- Moresby Location in the former Copeland Borough Moresby Location within Cumbria
- Population: 1,997 (2011)
- OS grid reference: NY9919
- Civil parish: Moresby;
- Unitary authority: Cumberland;
- Ceremonial county: Cumbria;
- Region: North West;
- Country: England
- Sovereign state: United Kingdom
- Post town: WHITEHAVEN
- Postcode district: CA28
- Dialling code: 01946
- Police: Cumbria
- Fire: Cumbria
- Ambulance: North West
- UK Parliament: Whitehaven and Workington;

= Moresby, Cumbria =

Civil parish in Cumbria, England

Moresby is a civil parish in Cumbria, England. It had a population of 1,280 at the 2001 census, increasing to 1,997 at the 2011 Census. Most people live in Low Moresby on the east side of the A595, or Moresby Parks, a larger village south of Low Moresby.

==Toponymy==
The " 'bȳ of Maurice'... a saint popular on the continent."
'Bȳ' is Old Norse and means 'hamlet', 'village'.

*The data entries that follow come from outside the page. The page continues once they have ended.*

(** * A shallow embedding of browser_patches/repack-juggler.mjs

    The script downloads a Firefox build, caches it under a stage
    directory, finds the [omni.ja] archive that carries Juggler, and
    rebuilds it with the Juggler files listed in [jar.mn].

    Strings are Rocq [string]s (ASCII text).  JavaScript values that may
    be [NaN] or [undefined] are written with [option].  Effects
    (processes run, files written, requests sent) are recorded in traces
    so that the properties about "no work" and "no probe" can be
    stated. *)

From stdpp Require Import base gmap strings list.
From Stdlib Require Import ZArith Ascii String.

Local Open Scope string_scope.

(* ------------------------------------------------------------------ *)
(** ** JavaScript string primitives used by the script *)

Module Js.

(** A string holds the UTF-8 encoding of the text ([readFile(p, 'utf8')]
    decodes it, and the paths built from it are encoded back); the
    whitespace of [String.prototype.trim] and of [\s] is matched on the
    encoded bytes. *)

(** The byte values of [s]. *)
Fixpoint byte_values (s : string) : list nat :=
  match s with
  | EmptyString => []
  | String c r => nat_of_ascii c :: byte_values r
  end.

(** [s] without its first [k] bytes, and its first [k] bytes. *)
Definition str_drop (k : nat) (s : string) : string := String.substring k (String.length s - k) s.
Definition str_take (k : nat) (s : string) : string := String.substring 0 k s.

(** [bs] encodes one code point of [WhiteSpace] or [LineTerminator]:
    U+0009 to U+000D, U+0020, U+00A0, U+1680, U+2000 to U+200A, U+2028,
    U+2029, U+202F, U+205F, U+3000 and U+FEFF. *)
Definition is_space (bs : list nat) : bool :=
  match bs with
  | [a] => (9 <=? a) && (a <=? 13) || (a =? 32)
  | [a; b] => (a =? 194) && (b =? 160)
  | [a; b; c] =>
      (a =? 225) && (b =? 154) && (c =? 128)
      || (a =? 226) && (b =? 128) && ((128 <=? c) && (c <=? 138) || (c =? 168) || (c =? 169) || (c =? 175))
      || (a =? 226) && (b =? 129) && (c =? 159)
      || (a =? 227) && (b =? 128) && (c =? 128)
      || (a =? 239) && (b =? 187) && (c =? 191)
  | _ => false
  end%nat.

(** The byte length of the whitespace code point [s] starts with, or 0. *)
Definition space_len (s : string) : nat :=
  let b := byte_values s in
  if is_space (firstn 1 b) then 1
  else if is_space (firstn 2 b) then 2
  else if is_space (firstn 3 b) then 3
  else 0.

Moresby Hall in Parton, close to Moresby, is a Grade I listed building. The name of the hall and the village is thought to come from a family who settled in the area.

==Governance==
An electoral ward in the same name exists. This ward is not the complete area of Moresby parish and at the 2011 Census had a population of 1,448.